Cannistaro goes on to say he can’t really exonerate the Intel community because there were huge gaps – gaps that the WH obviously played to their advantage, and which made the manufacturing of intelligence under all our noses possible.

Again, as has been diaried here previously, it’s likely that Plame, as highly placed in the CIA as she was, and as deep (twenty years!) into the undercover monitoring of WMD’s around the world, was one of the voices of reason, who knew full well that the intel was full of holes.  Sending a career-ending and potentially life-endangering message to an agent as highly placed as Plame would surely put a chill on anyone else out there willing to veer from the official playbook.

To me this is heinous and, if considered a reasonable interpretation, needs to be analyzed for the DSM timeline that Conyers is putting together.  I don’t think it’s tinfoil hat territory any more to accuse this admin of, at the very least, supporting the manufacturing and planting FALSE EVIDENCE in the justification for war.  Not just cherry-picking intel — but manufacturing intel.

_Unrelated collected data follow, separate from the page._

(** * Media ingestion and object lifecycle of the uploads module

    A shallow embedding of [src/modules/core/controllers/upload.controller.ts],
    [src/modules/core/utils/upload.ts], [src/modules/core/models/upload.model.ts]
    and [src/database/s3-object-store.ts], with the properties of the
    ingestion, search and delete paths stated over it.

    Conventions of the embedding:
    - a JavaScript string is a [string] (a sequence of bytes);
    - an [async] handler is a computation in the monad [M]: it reads the
      request context, threads the two backing stores and the operation log,
      and ends in a value or in a thrown error; the value of a handler is
      the response it sends, an early [return res...] being a leaf of the
      conditional it sits in;
    - the third-party collaborators (content sniffing, image decoding, frame
      extraction, the regular-expression engine, identifier validation, the
      faults of the two stores) are data of the payload or fields of the
      context, so that every handler is a function that can be evaluated. *)

From Stdlib Require Import ZArith Lia Ascii.
From stdpp Require Import base option list gmap strings pretty.

Local Open Scope Z_scope.

(** ** JavaScript string primitives used by the sources *)

Module JS.

(** [s.split(sep)] for a one-character separator: never the empty array. *)
Fixpoint split (sep : ascii) (s : string) : list string :=
  match s with
  | EmptyString => [EmptyString]
  | String c r =>
      if Ascii.eqb c sep then EmptyString :: split sep r
      else match split sep r with
           | [] => [String c EmptyString]
           | h :: t => String c h :: t
           end
  end.

(** [parts.join(sep)] *)
Fixpoint join (sep : string) (parts : list string) : string :=
  match parts with
  | [] => EmptyString
  | [p] => p
  | p :: ps => p +:+ sep +:+ join sep ps
  end.

(** [parts.slice(0, -1)] *)
Definition init (parts : list string) : list string := removelast parts.

(** [parts[parts.length - 1]], also [parts.pop()]; [None] is [undefined]. *)
Definition pop (parts : list string) : option string := last parts.

(** [s.startsWith(p)] *)
Definition startsWith (s p : string) : bool := String.prefix p s.

Definition lower (c : ascii) : ascii :=
  let n := nat_of_ascii c in
  if (Nat.leb 65 n && Nat.leb n 90)%bool then ascii_of_nat (n + 32) else c.

(** [s.toLowerCase()] on the ASCII letters *)
Fixpoint toLowerCase (s : string) : string :=
  match s with
  | EmptyString => EmptyString
  | String c r => String (lower c) (toLowerCase r)
  end.

(** Truthiness of a string value that may be absent. *)
Definition truthy (s : option string) : bool :=
  match s with
  | Some (String _ _) => true
  | _ => false
  end.

(** [a || b] on strings *)
Definition or_else (a : option string) (b : string) : string :=
  match a with
  | Some (String c r) => String c r
  | _ => b
  end.

(** [list.includes(x)] *)
Definition includes (l : list string) (x : string) : bool :=
  bool_decide (x ∈ l).

Fixpoint has_char (c : ascii) (s : string) : bool :=
  match s with
  | EmptyString => false
  | String d r => (Ascii.eqb d c || has_char c r)%bool
  end.

End JS.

(Oh yeah, but WMD’s aren’t why we went in there anymore, are they?  No, it’s 2) to take out bad Saddam 3) to spread Democracy and Freedom throughout the Middle East and/or 4) (as Scotty reminded us today) to “take the war on terrorism abroad so we don’t have to fight it at home.”  Yikes.  Did Scotty really SAY THAT WITH A STRAIGHT FACE?  Today?

If they get away with this, what’s the point of democracy at all?